• _TASK TO COMPLETE_
Of the entries below, return only those lines from the line with "induction remaining as [|remaining IH]; intros attempt Hpos;" to the line with "- destruct (goes_on_rejected", exactly, both included.

════════════════════

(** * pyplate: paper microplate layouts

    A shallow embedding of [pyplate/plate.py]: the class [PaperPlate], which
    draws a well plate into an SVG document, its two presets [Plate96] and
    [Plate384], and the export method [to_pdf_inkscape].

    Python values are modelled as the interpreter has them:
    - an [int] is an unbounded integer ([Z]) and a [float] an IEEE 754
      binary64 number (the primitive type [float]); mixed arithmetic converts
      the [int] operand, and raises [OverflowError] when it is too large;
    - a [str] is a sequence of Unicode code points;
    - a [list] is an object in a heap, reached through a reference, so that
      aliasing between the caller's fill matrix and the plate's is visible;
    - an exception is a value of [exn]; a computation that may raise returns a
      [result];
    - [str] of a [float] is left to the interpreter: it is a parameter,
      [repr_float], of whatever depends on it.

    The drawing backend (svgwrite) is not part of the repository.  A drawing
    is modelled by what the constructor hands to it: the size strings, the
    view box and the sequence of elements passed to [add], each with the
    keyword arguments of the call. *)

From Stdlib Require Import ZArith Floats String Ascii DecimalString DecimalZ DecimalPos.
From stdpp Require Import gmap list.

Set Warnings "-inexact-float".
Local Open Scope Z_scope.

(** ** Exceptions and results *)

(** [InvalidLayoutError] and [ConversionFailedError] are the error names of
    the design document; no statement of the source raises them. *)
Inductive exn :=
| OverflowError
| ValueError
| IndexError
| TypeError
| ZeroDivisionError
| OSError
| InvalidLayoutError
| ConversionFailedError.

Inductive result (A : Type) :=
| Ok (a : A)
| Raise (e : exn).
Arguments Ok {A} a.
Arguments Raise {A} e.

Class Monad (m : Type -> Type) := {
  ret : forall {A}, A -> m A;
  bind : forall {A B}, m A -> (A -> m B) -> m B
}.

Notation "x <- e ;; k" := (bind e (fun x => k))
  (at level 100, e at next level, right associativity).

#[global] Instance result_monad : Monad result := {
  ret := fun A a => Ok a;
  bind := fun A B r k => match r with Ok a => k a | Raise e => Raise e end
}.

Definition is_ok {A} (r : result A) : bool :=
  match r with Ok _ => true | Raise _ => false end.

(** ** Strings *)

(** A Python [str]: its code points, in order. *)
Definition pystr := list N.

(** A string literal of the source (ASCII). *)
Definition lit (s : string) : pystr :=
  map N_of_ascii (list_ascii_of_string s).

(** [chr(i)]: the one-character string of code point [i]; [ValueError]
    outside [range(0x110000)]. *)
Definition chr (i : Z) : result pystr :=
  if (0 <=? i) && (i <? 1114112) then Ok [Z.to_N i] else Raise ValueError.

════════════════════

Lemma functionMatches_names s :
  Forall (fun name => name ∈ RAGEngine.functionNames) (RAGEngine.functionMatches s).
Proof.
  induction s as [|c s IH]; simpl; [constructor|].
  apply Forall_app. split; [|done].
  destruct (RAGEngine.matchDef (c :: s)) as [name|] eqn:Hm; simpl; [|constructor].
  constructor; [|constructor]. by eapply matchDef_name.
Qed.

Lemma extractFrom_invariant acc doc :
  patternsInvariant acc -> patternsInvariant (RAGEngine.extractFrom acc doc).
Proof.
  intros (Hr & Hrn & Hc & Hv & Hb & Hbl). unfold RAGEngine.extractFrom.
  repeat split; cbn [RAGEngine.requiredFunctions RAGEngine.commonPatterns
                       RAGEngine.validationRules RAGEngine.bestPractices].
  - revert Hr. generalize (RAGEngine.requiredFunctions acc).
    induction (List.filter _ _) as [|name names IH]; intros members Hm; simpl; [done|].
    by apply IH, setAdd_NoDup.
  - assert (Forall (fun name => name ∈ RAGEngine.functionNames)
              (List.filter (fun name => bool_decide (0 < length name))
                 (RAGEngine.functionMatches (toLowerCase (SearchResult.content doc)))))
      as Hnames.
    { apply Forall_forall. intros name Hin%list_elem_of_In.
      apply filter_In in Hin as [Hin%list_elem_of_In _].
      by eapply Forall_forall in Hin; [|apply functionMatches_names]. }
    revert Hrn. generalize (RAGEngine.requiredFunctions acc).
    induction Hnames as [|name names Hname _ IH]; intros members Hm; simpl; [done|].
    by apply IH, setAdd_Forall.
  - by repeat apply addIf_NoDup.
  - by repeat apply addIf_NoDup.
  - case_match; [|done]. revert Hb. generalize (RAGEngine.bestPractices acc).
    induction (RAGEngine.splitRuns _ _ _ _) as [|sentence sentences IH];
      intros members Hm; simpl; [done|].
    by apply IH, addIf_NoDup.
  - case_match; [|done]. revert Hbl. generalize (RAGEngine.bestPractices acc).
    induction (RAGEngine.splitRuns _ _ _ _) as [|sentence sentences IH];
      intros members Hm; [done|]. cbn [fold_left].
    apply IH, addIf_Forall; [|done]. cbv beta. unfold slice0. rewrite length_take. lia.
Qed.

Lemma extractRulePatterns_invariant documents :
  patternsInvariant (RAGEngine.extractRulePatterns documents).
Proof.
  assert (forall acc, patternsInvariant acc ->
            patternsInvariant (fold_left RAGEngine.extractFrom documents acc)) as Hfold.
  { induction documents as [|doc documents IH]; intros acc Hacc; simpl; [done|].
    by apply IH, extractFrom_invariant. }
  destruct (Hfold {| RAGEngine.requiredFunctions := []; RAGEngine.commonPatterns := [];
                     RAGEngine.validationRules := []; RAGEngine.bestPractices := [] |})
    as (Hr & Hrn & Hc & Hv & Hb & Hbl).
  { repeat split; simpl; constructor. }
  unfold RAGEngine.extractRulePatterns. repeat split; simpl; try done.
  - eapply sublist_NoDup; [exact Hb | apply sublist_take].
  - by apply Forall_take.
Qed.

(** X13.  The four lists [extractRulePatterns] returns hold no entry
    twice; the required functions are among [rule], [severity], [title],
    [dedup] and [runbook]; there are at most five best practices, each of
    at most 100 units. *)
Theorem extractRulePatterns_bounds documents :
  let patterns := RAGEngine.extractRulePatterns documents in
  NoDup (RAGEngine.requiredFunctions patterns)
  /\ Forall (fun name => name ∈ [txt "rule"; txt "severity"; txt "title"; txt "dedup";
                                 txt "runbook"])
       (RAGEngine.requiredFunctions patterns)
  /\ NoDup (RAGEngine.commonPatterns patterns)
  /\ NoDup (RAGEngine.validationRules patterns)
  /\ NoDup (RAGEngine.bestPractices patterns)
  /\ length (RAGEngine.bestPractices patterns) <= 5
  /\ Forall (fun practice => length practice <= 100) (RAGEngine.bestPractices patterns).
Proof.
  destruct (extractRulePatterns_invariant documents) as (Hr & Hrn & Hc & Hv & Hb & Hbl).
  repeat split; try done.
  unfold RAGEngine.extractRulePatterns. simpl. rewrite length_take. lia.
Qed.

════════════════════

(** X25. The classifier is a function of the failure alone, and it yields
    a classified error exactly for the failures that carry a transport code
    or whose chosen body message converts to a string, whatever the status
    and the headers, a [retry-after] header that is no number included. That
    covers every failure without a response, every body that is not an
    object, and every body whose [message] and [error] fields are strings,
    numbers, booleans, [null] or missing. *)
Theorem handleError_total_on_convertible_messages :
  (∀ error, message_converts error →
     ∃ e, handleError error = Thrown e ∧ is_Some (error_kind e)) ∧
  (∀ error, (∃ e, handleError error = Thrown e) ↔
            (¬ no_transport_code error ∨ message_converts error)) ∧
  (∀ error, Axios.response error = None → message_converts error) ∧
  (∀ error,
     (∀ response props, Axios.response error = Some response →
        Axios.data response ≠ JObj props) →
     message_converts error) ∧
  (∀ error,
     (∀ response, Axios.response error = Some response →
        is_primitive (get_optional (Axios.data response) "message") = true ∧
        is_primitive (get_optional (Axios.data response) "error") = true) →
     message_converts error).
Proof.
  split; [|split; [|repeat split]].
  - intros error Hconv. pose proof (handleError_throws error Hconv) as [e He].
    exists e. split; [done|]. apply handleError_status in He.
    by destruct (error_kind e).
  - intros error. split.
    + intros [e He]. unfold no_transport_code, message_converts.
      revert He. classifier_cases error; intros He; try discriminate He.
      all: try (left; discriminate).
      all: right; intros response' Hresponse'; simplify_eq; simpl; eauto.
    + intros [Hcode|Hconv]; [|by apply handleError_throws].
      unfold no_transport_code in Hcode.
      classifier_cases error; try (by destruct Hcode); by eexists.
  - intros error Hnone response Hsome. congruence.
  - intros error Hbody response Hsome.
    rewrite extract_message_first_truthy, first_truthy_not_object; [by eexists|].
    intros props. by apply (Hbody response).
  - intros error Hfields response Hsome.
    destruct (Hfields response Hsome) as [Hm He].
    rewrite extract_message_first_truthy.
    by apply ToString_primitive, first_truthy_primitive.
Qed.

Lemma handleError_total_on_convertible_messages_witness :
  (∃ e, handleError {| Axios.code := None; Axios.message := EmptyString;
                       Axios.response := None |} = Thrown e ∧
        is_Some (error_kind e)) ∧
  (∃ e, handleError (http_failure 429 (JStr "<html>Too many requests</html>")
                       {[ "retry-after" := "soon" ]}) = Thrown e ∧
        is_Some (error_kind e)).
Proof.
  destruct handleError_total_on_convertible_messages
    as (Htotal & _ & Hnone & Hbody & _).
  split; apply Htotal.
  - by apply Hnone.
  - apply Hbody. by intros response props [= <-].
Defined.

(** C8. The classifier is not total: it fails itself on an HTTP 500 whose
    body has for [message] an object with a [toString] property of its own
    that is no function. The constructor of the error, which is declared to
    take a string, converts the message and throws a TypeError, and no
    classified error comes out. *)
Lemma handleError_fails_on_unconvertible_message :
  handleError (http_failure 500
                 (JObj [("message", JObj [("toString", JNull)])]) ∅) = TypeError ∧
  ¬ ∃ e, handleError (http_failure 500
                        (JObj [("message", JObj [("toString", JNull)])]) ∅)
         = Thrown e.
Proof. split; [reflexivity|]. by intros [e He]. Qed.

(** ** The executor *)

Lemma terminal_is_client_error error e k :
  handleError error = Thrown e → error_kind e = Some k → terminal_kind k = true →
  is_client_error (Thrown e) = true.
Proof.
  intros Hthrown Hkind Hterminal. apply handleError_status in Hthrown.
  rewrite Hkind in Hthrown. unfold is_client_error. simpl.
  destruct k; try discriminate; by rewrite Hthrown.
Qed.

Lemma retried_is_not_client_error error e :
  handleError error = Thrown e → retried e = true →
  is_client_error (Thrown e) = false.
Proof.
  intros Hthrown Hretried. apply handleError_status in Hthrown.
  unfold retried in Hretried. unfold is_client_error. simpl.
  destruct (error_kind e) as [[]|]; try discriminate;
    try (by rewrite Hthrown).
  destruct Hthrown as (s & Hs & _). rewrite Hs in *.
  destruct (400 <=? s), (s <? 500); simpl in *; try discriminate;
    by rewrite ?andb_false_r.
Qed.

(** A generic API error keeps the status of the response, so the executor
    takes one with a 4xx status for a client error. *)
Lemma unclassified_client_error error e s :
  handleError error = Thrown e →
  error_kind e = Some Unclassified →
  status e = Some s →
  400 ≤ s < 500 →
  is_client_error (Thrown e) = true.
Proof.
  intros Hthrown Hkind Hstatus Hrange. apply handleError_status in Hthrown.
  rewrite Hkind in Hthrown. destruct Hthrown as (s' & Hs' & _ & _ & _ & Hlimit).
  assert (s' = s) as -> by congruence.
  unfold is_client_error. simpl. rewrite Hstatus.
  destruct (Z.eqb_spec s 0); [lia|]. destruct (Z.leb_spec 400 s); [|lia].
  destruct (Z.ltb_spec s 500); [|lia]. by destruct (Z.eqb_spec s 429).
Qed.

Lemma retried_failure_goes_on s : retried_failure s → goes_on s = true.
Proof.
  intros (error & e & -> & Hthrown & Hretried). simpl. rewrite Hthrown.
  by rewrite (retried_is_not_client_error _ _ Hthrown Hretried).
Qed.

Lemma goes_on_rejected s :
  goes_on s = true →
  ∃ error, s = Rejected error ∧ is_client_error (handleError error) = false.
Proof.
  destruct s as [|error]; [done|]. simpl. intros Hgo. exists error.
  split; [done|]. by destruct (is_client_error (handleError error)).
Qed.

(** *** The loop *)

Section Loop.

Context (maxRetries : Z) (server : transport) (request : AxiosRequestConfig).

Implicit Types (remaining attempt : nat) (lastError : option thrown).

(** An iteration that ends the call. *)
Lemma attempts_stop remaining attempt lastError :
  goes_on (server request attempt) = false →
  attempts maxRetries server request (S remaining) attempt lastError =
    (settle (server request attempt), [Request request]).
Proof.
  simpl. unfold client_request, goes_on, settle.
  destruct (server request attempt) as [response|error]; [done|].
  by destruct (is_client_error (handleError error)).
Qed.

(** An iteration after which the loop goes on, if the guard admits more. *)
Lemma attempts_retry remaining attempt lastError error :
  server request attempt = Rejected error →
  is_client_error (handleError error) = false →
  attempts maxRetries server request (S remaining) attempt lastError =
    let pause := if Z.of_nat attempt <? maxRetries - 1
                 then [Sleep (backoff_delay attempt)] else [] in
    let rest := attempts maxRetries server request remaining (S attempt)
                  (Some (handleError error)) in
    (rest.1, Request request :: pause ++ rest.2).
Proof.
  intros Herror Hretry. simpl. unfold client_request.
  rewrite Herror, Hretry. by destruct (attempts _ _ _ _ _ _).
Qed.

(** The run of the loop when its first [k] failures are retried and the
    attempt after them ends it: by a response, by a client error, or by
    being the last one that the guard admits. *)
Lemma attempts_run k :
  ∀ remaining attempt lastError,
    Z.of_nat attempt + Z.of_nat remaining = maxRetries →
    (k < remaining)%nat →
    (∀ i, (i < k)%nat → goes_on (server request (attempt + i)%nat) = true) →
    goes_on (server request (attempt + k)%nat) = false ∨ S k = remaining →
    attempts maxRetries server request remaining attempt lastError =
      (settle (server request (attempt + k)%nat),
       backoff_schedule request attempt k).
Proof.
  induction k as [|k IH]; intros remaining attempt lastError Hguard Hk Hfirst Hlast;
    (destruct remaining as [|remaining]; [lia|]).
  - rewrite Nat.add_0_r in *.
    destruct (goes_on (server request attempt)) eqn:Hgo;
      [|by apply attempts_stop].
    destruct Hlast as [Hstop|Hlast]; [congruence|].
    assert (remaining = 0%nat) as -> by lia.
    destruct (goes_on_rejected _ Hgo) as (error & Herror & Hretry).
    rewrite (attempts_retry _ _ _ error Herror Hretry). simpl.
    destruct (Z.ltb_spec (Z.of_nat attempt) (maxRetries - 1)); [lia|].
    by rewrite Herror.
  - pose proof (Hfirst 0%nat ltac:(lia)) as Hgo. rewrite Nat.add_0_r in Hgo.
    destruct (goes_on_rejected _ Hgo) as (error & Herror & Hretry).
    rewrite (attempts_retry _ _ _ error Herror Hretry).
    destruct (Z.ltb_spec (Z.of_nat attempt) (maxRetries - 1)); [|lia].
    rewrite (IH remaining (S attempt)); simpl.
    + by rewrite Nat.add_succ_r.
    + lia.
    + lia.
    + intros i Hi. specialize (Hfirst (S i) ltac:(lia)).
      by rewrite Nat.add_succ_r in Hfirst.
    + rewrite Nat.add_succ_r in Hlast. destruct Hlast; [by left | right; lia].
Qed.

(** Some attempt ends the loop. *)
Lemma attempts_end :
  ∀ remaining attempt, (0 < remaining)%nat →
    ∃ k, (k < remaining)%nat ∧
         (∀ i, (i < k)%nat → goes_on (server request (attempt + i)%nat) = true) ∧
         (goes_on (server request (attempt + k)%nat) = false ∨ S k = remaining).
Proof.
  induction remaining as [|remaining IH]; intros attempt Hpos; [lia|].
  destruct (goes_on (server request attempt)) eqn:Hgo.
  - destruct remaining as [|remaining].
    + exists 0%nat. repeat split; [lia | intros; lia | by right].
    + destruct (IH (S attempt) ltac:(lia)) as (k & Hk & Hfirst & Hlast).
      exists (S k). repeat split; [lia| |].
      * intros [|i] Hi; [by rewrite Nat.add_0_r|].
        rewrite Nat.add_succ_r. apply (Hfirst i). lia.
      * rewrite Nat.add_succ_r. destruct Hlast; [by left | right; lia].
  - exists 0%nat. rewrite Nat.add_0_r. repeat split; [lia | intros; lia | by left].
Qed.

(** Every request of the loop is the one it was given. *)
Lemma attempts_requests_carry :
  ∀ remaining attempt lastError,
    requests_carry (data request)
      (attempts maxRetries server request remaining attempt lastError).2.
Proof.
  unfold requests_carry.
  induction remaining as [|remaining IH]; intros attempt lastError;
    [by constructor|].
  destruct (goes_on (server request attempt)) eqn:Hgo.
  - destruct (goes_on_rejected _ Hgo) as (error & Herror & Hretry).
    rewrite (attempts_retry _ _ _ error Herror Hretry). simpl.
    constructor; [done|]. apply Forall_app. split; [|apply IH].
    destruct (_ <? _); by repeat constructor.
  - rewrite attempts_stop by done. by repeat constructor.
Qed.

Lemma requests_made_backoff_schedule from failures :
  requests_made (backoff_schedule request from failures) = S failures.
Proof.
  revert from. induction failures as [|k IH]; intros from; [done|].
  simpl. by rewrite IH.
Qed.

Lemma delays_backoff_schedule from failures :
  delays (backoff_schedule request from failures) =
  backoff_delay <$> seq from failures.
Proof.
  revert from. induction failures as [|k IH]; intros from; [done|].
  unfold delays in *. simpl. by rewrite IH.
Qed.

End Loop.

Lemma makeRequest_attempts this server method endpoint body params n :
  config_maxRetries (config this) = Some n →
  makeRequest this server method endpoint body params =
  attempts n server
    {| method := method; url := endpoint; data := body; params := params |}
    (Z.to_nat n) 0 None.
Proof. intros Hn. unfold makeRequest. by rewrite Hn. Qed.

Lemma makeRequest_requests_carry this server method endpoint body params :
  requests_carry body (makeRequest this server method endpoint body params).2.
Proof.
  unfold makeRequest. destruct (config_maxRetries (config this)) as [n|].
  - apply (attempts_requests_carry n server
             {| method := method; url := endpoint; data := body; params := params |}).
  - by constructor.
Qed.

════════════════════

• _RESPONSE AREA_
  induction remaining as [|remaining IH]; intros attempt Hpos; [lia|].
  destruct (goes_on (server request attempt)) eqn:Hgo.
  - destruct remaining as [|remaining].
    + exists 0%nat. repeat split; [lia | intros; lia | by right].
    + destruct (IH (S attempt) ltac:(lia)) as (k & Hk & Hfirst & Hlast).
      exists (S k). repeat split; [lia| |].
      * intros [|i] Hi; [by rewrite Nat.add_0_r|].
        rewrite Nat.add_succ_r. apply (Hfirst i). lia.
      * rewrite Nat.add_succ_r. destruct Hlast; [by left | right; lia].
  - exists 0%nat. rewrite Nat.add_0_r. repeat split; [lia | intros; lia | by left].
Qed.

(** Every request of the loop is the one it was given. *)
Lemma attempts_requests_carry :
  ∀ remaining attempt lastError,
    requests_carry (data request)
      (attempts maxRetries server request remaining attempt lastError).2.
Proof.
  unfold requests_carry.
  induction remaining as [|remaining IH]; intros attempt lastError;
    [by constructor|].
  destruct (goes_on (server request attempt)) eqn:Hgo.
  - destruct (goes_on_rejected _ Hgo) as (error & Herror & Hretry).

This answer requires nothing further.